## Your goal
Output, without alteration, the first line of the entries and each line after it, stopping with the line that contains "From S2P Require Import Prelude.".
"""
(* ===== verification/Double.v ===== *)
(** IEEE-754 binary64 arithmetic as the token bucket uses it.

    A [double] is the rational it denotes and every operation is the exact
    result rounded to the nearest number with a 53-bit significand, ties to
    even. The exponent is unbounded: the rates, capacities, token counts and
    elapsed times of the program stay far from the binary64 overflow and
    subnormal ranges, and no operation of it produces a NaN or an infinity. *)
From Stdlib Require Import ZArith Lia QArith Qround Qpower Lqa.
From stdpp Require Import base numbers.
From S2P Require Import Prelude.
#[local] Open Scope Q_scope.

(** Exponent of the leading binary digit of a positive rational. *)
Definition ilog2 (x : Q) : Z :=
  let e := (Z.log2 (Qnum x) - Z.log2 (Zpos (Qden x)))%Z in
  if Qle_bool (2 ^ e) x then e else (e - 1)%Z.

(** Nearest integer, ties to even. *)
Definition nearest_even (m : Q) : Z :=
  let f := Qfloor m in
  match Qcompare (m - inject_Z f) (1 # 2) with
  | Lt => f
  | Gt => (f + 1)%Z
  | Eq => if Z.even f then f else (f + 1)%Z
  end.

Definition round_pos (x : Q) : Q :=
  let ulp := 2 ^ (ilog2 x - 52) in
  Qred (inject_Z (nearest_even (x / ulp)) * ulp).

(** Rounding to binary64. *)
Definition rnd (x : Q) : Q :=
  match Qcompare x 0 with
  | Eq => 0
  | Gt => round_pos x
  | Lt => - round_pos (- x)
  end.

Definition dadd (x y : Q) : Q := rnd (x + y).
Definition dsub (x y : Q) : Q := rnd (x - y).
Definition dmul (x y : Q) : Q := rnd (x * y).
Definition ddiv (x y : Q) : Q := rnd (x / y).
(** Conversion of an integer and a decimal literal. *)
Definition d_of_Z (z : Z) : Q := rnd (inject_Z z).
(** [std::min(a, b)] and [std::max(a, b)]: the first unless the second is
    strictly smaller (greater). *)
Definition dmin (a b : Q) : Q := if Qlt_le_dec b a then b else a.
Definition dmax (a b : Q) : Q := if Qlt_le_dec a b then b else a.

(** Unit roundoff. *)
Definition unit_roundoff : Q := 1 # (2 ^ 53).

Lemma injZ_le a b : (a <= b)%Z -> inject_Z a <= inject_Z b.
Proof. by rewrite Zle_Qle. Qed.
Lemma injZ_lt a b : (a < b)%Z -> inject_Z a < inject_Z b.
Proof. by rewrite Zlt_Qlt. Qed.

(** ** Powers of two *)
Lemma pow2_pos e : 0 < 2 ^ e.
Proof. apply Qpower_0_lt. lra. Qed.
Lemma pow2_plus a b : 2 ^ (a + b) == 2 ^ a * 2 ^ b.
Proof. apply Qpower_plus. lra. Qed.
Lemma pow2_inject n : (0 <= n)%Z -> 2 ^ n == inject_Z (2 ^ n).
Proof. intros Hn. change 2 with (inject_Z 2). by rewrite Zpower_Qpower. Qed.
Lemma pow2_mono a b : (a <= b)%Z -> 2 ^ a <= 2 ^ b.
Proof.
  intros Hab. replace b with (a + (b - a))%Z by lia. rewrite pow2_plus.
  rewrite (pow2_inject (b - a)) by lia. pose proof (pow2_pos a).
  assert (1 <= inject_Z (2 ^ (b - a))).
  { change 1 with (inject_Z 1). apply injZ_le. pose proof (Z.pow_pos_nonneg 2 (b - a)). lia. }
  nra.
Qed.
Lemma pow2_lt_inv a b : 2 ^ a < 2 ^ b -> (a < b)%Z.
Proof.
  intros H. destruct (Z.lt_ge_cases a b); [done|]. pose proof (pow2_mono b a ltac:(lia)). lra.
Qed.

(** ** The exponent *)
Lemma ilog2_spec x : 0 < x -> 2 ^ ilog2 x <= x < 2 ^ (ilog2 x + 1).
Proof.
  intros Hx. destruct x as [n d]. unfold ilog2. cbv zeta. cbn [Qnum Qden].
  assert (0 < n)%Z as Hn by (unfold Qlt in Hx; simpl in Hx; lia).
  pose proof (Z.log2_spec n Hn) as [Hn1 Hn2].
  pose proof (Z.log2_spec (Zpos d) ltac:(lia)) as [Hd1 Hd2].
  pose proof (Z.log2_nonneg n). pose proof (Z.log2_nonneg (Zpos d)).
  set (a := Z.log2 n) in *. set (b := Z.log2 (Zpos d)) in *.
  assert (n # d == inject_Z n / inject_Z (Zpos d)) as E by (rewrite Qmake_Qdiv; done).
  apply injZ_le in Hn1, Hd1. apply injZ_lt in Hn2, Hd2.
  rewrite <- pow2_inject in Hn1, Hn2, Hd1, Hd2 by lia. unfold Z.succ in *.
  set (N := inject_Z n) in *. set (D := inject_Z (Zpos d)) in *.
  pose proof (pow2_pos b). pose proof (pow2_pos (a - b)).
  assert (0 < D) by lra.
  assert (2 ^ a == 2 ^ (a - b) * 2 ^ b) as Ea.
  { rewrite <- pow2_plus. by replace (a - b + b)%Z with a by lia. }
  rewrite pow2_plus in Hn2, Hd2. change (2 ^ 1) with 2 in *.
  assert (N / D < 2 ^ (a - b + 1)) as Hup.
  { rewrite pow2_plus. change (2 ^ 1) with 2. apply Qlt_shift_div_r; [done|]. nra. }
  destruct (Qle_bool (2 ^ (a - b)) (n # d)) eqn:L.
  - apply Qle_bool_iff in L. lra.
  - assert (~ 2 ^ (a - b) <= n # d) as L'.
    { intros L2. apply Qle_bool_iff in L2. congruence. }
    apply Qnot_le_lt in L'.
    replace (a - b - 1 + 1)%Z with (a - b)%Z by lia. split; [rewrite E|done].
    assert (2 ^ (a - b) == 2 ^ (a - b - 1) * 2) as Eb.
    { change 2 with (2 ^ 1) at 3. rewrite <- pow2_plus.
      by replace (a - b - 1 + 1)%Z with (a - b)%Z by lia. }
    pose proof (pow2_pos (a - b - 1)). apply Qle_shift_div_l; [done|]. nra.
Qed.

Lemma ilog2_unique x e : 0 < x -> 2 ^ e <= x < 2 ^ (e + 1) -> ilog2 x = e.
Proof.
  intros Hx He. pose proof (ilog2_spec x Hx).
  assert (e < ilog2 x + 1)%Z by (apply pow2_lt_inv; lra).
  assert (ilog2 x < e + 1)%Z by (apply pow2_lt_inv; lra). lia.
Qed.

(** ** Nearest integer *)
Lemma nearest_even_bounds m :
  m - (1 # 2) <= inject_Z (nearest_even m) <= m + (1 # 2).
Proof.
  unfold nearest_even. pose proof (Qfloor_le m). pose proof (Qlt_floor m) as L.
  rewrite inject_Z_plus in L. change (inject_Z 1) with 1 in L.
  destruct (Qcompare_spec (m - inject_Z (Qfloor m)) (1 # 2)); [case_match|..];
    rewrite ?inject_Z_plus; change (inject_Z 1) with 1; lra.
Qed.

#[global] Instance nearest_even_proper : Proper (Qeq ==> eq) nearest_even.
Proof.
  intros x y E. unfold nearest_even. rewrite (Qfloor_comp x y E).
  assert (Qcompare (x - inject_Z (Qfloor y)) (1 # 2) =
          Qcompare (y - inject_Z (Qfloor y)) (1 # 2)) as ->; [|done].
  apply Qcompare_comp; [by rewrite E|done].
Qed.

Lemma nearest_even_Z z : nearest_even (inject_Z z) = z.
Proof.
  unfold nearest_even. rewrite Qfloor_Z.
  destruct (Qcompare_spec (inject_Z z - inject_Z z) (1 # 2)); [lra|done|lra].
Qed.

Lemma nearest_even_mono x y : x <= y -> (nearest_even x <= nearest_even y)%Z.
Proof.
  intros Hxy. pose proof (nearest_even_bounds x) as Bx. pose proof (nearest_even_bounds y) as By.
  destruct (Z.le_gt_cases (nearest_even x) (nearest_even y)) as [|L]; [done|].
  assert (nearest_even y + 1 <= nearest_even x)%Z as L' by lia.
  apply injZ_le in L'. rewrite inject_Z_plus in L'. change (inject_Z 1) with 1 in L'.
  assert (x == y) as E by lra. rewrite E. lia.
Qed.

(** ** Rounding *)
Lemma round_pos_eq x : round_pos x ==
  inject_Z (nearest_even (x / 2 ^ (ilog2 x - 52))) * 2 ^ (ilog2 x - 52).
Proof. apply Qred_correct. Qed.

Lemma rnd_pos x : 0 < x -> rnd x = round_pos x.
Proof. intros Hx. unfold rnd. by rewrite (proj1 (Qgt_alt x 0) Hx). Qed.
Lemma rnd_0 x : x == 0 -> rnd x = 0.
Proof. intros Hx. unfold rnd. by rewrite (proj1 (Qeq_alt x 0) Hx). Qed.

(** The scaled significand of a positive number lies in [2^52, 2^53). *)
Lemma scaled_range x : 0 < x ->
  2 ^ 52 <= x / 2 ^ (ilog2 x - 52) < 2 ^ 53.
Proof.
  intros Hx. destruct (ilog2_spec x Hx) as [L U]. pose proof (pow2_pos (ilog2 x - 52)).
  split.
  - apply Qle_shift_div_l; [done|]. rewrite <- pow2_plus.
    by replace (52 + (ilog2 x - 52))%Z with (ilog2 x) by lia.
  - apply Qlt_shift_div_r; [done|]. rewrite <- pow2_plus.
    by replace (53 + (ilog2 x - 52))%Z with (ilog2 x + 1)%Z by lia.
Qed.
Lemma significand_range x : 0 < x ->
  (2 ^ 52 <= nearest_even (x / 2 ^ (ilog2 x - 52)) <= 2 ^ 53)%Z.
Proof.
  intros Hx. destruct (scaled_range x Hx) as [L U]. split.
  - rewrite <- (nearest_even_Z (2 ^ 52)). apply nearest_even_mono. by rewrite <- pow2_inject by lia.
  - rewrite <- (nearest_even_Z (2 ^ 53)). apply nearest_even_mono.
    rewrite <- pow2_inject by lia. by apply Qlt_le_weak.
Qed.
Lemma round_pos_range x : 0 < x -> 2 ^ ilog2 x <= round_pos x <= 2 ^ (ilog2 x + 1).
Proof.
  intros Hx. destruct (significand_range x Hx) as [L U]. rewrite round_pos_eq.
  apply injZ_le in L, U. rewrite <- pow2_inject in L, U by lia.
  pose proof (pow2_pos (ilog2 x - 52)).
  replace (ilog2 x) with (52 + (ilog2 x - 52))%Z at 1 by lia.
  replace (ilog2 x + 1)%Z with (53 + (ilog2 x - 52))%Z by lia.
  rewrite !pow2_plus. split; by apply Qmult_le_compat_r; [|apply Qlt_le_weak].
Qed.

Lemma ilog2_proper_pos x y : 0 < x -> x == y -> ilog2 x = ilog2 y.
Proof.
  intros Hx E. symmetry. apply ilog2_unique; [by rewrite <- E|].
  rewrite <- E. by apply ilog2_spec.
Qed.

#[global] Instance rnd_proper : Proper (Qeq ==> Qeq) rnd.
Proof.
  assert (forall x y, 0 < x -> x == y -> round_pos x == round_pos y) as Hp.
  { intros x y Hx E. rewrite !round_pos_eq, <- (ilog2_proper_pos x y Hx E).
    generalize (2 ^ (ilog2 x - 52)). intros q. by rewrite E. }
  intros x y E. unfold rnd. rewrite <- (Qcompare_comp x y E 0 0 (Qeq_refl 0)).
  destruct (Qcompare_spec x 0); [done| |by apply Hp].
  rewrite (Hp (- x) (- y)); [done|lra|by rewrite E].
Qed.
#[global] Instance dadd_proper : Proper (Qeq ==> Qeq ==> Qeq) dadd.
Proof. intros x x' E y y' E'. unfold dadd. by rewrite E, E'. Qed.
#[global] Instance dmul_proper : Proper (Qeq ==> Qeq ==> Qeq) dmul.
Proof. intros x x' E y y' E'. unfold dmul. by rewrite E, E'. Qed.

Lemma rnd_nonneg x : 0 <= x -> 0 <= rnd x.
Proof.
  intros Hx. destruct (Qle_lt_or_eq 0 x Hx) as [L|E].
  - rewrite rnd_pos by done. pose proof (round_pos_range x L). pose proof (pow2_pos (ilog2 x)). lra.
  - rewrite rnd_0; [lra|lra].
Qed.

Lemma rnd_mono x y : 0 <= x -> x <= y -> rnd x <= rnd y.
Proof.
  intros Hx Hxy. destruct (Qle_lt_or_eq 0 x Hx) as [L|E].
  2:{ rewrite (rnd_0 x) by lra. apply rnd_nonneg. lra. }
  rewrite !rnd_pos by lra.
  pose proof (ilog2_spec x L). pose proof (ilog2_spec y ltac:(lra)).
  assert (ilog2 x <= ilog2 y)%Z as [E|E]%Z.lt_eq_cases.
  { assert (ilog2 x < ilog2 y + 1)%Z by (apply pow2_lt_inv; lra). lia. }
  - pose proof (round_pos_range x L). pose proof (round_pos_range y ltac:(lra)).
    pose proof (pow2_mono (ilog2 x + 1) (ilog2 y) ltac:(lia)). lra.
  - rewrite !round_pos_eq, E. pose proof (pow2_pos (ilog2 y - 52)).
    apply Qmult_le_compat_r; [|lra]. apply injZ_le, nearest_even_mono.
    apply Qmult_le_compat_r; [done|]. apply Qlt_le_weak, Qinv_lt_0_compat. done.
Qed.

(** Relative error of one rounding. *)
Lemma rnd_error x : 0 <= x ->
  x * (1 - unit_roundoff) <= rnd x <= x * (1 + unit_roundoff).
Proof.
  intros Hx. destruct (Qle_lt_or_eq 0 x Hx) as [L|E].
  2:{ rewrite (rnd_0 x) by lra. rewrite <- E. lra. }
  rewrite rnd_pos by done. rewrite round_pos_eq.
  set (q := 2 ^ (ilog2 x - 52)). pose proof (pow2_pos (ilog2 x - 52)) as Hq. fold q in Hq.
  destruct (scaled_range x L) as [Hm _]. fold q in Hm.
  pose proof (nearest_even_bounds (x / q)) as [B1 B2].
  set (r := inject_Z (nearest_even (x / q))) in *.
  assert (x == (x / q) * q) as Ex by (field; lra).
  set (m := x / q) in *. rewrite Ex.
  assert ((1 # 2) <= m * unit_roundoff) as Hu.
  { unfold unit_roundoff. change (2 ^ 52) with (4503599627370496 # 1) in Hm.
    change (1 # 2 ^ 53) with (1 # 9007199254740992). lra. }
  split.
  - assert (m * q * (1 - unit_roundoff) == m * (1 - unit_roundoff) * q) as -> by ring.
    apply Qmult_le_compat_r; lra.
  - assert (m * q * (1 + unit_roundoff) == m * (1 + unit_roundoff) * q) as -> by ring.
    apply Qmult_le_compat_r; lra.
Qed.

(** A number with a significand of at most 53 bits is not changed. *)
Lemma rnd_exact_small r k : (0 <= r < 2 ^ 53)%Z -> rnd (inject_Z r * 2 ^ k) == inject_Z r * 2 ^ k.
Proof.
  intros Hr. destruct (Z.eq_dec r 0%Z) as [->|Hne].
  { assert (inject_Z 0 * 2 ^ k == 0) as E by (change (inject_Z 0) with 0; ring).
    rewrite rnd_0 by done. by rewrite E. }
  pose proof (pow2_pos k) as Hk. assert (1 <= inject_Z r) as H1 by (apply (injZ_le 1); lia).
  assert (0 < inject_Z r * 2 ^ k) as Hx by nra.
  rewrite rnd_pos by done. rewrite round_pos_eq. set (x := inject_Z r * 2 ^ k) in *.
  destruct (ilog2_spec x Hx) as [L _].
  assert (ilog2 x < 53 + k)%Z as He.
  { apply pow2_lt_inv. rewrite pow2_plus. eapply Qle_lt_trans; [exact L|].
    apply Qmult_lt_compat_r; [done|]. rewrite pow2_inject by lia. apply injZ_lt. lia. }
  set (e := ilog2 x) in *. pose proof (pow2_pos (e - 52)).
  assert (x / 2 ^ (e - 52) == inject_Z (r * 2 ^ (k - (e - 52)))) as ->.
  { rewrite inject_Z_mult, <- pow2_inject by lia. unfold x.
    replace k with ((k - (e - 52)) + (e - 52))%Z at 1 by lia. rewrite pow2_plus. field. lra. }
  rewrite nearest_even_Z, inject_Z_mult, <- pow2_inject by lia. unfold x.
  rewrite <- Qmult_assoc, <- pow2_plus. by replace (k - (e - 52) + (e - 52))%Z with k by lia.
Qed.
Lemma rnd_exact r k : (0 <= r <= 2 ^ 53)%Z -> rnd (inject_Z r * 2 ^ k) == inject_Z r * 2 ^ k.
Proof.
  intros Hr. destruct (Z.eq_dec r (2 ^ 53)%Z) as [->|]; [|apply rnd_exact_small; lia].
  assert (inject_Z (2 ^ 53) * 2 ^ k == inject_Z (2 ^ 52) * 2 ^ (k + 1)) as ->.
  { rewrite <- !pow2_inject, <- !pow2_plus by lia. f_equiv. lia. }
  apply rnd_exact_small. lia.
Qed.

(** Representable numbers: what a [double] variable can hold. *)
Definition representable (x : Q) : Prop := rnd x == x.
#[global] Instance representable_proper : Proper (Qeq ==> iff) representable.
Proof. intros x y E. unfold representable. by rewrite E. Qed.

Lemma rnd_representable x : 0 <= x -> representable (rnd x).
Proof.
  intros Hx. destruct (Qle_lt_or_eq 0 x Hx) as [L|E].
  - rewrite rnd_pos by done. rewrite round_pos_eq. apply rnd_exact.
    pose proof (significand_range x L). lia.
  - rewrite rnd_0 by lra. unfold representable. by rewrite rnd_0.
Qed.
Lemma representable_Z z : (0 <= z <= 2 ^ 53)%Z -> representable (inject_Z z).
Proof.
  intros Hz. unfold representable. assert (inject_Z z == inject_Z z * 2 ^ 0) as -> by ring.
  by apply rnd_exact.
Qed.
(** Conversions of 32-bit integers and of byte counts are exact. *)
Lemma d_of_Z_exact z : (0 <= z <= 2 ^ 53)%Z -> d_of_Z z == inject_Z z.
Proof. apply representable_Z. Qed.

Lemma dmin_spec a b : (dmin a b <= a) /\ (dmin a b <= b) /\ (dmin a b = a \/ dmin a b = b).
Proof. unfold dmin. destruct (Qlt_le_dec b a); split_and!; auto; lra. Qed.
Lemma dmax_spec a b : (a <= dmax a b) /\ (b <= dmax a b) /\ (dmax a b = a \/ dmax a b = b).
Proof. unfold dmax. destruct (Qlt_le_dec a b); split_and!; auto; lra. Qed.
"""
## Task answer
(* ===== verification/Double.v ===== *)
(** IEEE-754 binary64 arithmetic as the token bucket uses it.

    A [double] is the rational it denotes and every operation is the exact
    result rounded to the nearest number with a 53-bit significand, ties to
    even. The exponent is unbounded: the rates, capacities, token counts and
    elapsed times of the program stay far from the binary64 overflow and
    subnormal ranges, and no operation of it produces a NaN or an infinity. *)
From Stdlib Require Import ZArith Lia QArith Qround Qpower Lqa.
From stdpp Require Import base numbers.
From S2P Require Import Prelude.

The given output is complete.